Data section Block Start

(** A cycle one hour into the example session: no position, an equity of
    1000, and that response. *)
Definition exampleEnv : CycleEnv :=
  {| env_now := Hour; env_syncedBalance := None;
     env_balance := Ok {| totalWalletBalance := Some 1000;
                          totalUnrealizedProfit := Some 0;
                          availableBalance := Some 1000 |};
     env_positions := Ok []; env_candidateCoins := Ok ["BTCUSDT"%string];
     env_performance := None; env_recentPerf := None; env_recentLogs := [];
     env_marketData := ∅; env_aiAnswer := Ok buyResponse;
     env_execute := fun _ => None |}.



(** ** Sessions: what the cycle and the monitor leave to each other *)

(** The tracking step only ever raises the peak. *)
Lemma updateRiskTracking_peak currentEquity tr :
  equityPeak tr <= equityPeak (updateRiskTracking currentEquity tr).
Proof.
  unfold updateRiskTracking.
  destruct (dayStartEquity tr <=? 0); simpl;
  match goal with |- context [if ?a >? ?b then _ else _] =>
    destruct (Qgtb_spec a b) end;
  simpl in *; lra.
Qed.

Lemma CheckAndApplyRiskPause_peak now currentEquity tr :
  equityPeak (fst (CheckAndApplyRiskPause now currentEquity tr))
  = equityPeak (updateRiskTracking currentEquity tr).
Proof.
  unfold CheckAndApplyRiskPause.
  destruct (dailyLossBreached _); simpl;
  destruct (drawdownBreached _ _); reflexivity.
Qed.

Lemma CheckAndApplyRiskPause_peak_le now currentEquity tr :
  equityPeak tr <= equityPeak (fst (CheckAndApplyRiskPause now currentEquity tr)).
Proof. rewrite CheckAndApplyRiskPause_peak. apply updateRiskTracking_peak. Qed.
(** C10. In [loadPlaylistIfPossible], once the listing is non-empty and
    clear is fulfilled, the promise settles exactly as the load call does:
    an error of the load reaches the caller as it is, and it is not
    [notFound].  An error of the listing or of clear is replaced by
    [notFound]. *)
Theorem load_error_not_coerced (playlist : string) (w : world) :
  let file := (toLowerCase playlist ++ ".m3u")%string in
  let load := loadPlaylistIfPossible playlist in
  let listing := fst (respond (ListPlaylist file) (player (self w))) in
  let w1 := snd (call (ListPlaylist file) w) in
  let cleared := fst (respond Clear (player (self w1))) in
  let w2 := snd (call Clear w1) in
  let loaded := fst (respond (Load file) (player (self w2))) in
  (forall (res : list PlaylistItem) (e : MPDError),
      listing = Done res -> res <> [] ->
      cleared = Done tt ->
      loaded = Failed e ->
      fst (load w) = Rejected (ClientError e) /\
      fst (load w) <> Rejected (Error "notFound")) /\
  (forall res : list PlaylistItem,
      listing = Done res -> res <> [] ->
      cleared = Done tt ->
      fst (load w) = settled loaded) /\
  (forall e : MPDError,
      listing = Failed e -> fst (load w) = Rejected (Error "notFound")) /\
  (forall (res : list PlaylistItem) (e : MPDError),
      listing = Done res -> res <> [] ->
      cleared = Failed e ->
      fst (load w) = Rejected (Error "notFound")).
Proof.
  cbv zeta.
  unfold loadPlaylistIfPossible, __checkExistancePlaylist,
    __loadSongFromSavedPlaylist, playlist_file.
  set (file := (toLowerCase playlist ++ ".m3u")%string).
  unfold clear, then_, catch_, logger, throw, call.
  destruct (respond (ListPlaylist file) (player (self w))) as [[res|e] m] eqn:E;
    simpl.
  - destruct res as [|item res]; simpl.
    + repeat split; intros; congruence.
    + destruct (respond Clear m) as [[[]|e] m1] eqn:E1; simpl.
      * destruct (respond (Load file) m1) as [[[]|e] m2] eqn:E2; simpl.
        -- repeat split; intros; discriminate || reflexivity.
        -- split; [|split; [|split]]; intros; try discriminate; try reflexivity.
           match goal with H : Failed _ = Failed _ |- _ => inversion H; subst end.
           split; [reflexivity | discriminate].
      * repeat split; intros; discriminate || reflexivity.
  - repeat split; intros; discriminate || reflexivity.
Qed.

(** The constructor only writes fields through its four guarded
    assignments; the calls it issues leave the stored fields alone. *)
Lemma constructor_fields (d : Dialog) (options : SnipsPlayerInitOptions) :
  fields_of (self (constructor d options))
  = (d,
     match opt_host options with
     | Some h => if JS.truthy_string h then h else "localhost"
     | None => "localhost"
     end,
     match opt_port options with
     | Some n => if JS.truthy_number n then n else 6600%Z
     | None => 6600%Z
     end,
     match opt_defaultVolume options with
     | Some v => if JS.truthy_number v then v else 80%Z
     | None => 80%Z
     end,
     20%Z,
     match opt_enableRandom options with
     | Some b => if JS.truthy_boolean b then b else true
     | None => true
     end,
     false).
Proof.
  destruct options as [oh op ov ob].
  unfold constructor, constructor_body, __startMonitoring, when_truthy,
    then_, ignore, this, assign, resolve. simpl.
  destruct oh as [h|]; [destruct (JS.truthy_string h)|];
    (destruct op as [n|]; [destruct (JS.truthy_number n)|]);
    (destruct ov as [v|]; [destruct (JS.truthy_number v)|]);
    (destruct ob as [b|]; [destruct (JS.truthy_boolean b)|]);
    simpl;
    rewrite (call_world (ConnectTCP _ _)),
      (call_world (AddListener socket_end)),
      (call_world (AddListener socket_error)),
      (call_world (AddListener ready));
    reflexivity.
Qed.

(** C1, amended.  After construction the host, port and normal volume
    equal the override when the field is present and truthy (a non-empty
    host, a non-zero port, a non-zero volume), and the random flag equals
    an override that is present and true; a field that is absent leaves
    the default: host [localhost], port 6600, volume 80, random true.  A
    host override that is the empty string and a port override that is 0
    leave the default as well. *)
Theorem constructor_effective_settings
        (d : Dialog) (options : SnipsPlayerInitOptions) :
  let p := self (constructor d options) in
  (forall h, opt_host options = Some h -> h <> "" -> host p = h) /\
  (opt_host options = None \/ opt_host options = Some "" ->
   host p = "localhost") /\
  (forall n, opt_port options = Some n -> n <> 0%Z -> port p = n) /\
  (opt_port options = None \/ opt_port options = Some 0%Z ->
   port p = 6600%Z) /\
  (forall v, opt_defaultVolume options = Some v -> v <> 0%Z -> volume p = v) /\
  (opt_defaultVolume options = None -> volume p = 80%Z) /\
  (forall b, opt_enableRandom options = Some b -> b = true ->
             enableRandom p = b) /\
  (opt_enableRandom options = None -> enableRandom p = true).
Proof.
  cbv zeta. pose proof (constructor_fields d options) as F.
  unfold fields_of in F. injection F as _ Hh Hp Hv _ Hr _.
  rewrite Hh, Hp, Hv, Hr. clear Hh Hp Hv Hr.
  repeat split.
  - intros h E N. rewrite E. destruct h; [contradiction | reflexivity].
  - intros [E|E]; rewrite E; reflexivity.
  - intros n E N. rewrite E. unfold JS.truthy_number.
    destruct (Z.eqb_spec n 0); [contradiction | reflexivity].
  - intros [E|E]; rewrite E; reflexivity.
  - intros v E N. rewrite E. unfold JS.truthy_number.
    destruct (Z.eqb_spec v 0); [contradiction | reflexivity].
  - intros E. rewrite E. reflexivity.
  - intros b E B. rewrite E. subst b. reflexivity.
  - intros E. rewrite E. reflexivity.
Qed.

Data section Block End

*Your objective*
The answer must be every line from the entries above that holds the string "currentEquity".

*Task solution*
Lemma updateRiskTracking_peak currentEquity tr :
  equityPeak tr <= equityPeak (updateRiskTracking currentEquity tr).
Lemma CheckAndApplyRiskPause_peak now currentEquity tr :
  equityPeak (fst (CheckAndApplyRiskPause now currentEquity tr))
  = equityPeak (updateRiskTracking currentEquity tr).
Lemma CheckAndApplyRiskPause_peak_le now currentEquity tr :
  equityPeak tr <= equityPeak (fst (CheckAndApplyRiskPause now currentEquity tr)).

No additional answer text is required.